## Task item
Output range, inclusive: from the line containing "Returns a) ∧" to the line containing "be known, then". Restate those lines from the data below word for word and only those.

Saved data entries:
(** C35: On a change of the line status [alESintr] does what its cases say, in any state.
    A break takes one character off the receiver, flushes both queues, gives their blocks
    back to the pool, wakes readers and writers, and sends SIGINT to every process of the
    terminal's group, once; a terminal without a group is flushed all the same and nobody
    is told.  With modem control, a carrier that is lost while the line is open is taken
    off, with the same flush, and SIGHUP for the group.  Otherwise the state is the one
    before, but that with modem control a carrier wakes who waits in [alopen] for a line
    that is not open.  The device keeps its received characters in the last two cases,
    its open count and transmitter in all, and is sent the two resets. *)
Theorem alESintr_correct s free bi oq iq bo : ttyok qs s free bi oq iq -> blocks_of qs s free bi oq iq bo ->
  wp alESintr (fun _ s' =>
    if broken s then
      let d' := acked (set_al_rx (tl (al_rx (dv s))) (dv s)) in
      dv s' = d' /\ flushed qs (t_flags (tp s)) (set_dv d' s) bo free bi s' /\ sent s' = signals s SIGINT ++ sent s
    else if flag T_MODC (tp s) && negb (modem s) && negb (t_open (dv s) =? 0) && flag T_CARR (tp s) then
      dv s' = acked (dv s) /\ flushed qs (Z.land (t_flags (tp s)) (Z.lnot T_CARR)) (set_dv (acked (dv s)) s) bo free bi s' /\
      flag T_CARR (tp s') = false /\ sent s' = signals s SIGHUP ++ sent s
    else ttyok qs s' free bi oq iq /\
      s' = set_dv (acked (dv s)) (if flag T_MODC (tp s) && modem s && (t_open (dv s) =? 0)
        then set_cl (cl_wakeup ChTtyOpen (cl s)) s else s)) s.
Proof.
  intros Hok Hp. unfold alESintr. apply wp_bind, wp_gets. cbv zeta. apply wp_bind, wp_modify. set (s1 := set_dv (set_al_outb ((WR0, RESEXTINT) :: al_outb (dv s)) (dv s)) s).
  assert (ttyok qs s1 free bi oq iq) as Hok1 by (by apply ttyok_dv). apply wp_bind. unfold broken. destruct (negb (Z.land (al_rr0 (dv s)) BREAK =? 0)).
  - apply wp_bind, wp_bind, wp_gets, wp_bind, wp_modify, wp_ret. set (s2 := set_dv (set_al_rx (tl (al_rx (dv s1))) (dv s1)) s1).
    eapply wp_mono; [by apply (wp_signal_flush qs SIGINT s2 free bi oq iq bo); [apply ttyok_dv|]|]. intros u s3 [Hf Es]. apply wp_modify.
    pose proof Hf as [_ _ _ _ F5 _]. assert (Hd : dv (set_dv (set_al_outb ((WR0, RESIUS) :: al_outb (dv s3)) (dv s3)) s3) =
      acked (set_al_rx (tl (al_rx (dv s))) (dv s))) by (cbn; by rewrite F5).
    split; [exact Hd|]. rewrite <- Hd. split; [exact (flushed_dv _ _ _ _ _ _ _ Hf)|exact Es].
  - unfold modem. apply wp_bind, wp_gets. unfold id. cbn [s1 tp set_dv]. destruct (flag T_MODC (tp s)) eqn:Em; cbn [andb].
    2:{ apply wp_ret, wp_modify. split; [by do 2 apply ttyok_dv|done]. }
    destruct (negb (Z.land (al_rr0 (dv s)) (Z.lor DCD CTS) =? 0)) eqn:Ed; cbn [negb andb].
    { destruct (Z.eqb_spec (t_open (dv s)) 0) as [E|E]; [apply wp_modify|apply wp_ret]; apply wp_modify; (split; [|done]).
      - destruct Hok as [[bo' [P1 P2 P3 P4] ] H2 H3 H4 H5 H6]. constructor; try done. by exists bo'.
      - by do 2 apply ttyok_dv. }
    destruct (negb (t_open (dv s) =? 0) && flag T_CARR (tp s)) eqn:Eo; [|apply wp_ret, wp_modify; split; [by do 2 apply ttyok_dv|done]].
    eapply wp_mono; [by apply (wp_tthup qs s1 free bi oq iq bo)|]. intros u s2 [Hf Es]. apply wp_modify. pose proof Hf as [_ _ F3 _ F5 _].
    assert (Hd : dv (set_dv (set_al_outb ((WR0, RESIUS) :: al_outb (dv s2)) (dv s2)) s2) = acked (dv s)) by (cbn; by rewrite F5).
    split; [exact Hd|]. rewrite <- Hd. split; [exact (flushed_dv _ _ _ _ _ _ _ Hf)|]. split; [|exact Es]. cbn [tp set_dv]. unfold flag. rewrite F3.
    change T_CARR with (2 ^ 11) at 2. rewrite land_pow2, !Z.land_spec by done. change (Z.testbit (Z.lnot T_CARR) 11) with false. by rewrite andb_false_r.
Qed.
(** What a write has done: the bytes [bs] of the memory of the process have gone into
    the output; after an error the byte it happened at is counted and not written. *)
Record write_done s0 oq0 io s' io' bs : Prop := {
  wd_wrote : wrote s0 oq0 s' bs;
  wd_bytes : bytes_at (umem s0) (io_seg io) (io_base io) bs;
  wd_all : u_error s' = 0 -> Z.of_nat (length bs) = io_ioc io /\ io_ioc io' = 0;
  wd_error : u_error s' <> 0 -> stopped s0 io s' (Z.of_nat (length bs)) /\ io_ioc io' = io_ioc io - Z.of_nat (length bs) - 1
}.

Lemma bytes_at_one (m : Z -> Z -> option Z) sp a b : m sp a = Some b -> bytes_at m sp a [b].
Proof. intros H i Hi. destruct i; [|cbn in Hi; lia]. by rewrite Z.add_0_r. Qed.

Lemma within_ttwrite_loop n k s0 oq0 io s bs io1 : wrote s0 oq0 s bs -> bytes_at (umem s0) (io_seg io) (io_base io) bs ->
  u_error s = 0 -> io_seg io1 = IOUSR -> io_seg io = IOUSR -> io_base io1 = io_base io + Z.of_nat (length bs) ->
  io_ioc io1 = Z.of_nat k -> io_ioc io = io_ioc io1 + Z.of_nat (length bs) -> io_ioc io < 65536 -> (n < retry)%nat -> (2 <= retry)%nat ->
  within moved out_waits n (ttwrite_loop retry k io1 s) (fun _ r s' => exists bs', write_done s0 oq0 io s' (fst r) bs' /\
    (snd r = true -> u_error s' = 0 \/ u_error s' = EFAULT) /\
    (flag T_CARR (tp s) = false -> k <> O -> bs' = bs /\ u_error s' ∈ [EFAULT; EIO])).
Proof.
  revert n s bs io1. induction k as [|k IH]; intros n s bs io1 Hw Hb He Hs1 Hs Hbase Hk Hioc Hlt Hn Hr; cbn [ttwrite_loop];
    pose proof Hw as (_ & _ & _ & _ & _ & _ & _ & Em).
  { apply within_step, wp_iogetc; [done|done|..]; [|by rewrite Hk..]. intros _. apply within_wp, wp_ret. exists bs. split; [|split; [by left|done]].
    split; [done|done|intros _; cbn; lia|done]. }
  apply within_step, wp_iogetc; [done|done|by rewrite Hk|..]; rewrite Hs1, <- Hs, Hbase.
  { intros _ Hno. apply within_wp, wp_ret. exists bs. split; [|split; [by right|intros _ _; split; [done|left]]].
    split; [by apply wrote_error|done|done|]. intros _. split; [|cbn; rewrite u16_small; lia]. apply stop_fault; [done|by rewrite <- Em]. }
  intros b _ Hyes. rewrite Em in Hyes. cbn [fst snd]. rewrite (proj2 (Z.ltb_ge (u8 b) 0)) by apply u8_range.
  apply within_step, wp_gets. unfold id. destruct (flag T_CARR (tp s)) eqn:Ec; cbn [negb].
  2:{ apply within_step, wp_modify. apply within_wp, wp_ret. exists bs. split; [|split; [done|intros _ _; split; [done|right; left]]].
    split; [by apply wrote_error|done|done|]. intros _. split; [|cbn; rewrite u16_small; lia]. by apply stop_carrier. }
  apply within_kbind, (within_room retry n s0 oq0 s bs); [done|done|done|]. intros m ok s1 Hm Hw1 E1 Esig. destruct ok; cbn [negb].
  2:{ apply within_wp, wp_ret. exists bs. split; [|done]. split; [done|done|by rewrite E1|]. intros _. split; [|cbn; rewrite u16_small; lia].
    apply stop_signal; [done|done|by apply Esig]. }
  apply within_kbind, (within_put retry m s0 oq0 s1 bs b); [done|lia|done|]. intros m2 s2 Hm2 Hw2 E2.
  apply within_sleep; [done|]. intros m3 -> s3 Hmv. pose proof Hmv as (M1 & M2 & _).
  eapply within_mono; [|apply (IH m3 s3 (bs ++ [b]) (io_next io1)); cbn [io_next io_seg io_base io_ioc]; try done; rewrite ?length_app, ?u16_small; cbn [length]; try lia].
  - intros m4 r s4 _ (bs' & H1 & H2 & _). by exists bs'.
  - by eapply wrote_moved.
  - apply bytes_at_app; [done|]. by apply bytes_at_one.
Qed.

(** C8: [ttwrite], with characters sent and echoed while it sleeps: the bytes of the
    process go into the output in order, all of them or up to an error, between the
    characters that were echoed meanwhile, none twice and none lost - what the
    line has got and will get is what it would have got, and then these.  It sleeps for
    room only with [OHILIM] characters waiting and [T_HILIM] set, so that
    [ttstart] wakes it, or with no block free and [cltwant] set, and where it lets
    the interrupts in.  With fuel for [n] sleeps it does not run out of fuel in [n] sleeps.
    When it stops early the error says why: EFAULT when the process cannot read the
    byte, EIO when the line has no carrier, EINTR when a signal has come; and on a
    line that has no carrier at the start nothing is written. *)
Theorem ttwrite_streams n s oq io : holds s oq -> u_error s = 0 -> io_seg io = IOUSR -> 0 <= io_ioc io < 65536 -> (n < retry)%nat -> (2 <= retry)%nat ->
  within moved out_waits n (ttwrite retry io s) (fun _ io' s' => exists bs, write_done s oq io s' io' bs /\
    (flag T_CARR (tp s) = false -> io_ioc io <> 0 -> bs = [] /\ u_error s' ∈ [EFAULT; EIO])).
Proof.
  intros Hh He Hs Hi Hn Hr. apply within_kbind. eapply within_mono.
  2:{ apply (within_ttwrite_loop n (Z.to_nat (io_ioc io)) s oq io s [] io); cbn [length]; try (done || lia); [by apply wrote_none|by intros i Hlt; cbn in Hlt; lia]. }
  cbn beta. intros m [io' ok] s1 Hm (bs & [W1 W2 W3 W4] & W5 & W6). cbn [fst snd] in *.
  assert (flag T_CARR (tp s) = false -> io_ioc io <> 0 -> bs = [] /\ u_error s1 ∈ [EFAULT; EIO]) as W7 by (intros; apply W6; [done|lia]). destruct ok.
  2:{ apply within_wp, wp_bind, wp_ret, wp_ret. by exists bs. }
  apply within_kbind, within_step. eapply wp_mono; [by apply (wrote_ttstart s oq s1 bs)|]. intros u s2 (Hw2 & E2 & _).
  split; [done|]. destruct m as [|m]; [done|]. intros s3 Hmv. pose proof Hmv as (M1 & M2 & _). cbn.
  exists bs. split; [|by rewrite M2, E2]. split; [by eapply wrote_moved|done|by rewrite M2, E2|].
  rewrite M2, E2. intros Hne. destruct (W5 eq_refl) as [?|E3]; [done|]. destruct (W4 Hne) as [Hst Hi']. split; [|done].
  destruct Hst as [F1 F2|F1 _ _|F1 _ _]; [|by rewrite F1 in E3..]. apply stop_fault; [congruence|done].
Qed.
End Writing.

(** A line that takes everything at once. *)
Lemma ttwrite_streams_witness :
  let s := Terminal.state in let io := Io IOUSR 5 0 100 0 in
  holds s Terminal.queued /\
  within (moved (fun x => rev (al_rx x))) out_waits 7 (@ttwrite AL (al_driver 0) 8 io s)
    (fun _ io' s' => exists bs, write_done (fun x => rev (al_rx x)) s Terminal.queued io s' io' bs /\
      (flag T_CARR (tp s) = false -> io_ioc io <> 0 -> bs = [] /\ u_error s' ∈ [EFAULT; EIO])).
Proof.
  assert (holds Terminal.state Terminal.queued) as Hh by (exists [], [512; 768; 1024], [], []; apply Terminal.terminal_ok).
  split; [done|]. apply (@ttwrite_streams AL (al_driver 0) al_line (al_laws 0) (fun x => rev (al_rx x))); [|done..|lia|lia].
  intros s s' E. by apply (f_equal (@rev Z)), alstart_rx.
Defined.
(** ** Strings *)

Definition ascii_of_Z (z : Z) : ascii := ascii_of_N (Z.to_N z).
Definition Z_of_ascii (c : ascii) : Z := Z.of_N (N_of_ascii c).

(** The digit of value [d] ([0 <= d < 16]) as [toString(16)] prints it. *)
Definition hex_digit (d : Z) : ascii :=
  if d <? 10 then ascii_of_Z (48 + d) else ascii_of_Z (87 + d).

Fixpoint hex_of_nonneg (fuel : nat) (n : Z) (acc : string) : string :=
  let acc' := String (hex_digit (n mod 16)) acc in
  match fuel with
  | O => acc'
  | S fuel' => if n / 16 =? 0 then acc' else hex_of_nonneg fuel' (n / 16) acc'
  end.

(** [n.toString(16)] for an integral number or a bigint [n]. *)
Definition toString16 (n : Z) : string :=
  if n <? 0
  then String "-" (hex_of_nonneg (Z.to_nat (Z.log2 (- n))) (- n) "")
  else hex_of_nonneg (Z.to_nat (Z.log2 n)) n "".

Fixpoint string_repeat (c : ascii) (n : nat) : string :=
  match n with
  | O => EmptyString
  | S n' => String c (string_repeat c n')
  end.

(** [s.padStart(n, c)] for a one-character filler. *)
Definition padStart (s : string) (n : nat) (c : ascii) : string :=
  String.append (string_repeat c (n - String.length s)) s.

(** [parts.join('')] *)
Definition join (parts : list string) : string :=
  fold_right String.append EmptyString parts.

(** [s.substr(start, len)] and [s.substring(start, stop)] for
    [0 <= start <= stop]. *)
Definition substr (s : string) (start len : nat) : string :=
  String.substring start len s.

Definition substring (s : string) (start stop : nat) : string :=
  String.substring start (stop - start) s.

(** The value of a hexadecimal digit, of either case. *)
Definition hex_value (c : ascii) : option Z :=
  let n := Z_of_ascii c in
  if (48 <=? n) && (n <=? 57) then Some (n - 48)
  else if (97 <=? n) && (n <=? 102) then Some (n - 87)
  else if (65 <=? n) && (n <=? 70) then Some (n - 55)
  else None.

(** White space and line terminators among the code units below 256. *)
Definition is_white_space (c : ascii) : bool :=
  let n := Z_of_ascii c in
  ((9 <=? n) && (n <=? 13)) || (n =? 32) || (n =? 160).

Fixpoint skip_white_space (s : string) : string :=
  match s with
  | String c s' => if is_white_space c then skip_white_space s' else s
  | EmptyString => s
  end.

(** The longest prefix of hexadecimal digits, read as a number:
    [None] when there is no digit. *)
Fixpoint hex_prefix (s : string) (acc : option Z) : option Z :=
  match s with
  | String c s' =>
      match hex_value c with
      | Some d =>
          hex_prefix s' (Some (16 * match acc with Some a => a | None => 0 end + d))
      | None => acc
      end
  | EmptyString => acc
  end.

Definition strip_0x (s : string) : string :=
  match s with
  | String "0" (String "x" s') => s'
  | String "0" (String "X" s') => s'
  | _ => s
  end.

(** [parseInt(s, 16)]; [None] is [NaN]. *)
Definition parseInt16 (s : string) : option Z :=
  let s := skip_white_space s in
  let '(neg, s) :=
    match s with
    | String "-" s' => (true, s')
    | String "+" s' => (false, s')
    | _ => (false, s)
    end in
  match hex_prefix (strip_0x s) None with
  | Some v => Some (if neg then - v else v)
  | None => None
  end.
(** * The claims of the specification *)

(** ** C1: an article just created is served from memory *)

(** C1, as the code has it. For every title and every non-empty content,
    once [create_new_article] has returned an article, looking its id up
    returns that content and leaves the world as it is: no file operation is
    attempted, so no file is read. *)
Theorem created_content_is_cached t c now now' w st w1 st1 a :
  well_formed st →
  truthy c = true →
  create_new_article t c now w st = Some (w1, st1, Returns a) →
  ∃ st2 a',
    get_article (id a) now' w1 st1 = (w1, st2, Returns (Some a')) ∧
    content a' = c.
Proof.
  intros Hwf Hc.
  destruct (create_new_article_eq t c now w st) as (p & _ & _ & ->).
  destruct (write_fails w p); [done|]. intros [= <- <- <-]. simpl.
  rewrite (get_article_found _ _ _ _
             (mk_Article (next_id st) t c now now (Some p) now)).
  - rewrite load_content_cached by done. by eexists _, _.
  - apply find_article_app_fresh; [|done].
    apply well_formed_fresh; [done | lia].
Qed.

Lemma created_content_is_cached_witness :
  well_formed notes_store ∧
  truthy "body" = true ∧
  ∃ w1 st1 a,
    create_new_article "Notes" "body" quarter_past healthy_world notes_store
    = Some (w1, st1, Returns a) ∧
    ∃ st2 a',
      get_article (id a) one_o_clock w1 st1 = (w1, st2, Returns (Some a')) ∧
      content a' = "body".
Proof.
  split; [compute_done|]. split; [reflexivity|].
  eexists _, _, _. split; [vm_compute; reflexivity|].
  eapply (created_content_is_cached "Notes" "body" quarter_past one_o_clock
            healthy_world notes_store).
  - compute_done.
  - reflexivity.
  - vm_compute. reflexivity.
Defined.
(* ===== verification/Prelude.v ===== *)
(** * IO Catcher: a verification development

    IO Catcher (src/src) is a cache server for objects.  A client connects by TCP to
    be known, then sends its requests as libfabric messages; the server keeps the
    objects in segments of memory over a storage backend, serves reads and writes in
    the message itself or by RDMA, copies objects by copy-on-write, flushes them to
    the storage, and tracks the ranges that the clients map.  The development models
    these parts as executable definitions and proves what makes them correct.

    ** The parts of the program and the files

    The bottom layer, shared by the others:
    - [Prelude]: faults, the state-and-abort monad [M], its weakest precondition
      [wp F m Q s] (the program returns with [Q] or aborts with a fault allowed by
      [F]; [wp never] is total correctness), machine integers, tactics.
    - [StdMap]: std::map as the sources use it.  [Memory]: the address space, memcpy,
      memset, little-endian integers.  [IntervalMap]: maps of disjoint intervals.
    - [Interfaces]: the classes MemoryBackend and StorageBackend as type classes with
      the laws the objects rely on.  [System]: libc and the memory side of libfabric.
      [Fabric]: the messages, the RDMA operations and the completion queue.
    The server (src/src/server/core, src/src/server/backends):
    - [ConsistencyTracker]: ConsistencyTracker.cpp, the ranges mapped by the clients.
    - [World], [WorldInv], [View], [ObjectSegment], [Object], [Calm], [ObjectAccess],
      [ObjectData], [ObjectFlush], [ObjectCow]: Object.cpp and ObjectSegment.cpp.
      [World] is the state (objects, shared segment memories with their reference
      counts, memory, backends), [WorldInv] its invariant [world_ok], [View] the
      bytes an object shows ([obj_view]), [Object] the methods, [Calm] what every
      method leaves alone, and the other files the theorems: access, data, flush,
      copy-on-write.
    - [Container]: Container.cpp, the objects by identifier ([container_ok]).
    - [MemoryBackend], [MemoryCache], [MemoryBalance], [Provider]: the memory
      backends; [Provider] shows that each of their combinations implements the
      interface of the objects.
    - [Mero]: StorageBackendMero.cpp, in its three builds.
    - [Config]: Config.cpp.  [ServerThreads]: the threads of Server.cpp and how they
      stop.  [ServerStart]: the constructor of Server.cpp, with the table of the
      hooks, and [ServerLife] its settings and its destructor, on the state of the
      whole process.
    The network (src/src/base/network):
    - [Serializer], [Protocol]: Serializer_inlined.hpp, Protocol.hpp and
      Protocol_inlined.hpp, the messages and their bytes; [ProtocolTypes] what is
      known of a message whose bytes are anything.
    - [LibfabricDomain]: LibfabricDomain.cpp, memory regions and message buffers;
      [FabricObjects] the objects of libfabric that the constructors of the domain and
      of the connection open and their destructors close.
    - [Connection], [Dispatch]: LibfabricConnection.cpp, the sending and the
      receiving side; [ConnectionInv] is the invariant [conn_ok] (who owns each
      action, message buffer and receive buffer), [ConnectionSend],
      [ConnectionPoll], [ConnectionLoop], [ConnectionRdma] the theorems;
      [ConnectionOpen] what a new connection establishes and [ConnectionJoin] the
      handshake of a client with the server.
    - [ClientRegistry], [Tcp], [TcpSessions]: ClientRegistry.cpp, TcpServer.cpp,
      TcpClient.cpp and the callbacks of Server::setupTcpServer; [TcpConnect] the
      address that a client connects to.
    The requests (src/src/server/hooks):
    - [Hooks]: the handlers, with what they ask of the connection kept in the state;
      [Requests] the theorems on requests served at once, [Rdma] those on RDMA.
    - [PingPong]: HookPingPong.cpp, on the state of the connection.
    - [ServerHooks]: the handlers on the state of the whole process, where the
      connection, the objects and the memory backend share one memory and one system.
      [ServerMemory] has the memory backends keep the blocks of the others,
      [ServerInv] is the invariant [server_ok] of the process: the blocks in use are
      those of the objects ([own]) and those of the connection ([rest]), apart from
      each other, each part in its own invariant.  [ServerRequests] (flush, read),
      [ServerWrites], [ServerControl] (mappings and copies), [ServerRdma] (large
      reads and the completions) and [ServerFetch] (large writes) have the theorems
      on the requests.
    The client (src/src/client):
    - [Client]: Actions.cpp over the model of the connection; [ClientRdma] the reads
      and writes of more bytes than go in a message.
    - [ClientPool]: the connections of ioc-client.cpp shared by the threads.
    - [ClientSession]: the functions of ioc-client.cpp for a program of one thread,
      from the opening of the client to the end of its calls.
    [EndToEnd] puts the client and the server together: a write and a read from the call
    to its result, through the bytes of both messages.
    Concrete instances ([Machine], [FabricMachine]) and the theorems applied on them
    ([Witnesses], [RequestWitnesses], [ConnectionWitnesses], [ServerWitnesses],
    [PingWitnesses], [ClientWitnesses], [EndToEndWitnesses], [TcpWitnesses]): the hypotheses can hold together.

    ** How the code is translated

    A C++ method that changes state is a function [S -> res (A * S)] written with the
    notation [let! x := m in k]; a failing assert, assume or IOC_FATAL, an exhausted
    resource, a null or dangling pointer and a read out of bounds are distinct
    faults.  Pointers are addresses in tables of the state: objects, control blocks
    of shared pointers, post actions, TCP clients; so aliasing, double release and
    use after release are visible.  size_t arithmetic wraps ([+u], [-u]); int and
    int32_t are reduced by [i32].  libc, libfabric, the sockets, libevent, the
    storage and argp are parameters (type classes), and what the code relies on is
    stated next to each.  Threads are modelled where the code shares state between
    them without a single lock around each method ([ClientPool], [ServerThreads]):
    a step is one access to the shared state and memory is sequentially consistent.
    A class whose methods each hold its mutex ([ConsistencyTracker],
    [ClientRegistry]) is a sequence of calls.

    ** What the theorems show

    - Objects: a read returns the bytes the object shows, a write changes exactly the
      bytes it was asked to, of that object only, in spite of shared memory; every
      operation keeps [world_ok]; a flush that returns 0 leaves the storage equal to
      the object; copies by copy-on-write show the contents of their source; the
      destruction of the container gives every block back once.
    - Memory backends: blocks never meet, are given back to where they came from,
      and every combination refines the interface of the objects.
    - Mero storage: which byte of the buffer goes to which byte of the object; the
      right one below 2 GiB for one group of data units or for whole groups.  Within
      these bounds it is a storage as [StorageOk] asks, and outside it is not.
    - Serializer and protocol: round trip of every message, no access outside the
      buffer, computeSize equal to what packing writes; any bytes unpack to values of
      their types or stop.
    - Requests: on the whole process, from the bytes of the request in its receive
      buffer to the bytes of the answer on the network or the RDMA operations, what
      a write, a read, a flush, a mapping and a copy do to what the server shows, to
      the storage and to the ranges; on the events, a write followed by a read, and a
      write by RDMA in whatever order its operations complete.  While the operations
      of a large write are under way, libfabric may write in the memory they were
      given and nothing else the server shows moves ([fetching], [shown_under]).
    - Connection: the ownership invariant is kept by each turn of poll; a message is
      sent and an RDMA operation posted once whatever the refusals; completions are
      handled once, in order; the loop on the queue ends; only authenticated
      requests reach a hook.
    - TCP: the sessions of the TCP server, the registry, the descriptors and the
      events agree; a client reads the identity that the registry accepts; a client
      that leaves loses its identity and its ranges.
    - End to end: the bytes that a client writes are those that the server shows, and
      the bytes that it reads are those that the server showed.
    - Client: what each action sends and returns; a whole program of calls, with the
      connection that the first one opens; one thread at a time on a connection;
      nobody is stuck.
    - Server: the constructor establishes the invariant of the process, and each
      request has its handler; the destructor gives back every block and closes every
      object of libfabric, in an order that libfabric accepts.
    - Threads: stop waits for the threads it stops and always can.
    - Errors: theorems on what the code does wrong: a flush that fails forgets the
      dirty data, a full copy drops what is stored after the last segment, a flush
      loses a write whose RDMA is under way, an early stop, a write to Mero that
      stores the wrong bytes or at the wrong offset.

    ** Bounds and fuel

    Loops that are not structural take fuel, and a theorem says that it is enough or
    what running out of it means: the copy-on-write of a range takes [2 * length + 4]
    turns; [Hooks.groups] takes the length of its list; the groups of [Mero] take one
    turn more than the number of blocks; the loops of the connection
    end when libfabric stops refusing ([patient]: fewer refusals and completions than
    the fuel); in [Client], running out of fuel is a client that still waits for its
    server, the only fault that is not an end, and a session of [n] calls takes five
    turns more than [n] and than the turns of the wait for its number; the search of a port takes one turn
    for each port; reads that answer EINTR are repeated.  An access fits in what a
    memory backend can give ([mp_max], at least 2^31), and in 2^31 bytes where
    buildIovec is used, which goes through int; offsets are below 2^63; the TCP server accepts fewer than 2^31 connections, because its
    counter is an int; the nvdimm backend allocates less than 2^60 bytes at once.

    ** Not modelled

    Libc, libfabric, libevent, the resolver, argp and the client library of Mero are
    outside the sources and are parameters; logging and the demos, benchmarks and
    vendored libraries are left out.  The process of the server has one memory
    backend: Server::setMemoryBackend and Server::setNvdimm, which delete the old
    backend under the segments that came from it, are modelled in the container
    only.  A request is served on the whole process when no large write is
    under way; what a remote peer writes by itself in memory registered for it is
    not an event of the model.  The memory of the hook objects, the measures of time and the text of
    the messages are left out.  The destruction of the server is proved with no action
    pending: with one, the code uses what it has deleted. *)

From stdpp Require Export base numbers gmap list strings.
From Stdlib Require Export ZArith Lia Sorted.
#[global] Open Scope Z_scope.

## Written solution
    = Some (w1, st1, Returns a) ∧
    ∃ st2 a',
      get_article (id a) one_o_clock w1 st1 = (w1, st2, Returns (Some a')) ∧
      content a' = "body".
Proof.
  split; [compute_done|]. split; [reflexivity|].
  eexists _, _, _. split; [vm_compute; reflexivity|].
  eapply (created_content_is_cached "Notes" "body" quarter_past one_o_clock
            healthy_world notes_store).
  - compute_done.
  - reflexivity.
  - vm_compute. reflexivity.
Defined.
(* ===== verification/Prelude.v ===== *)
(** * IO Catcher: a verification development

    IO Catcher (src/src) is a cache server for objects.  A client connects by TCP to
    be known, then sends its requests as libfabric messages; the server keeps the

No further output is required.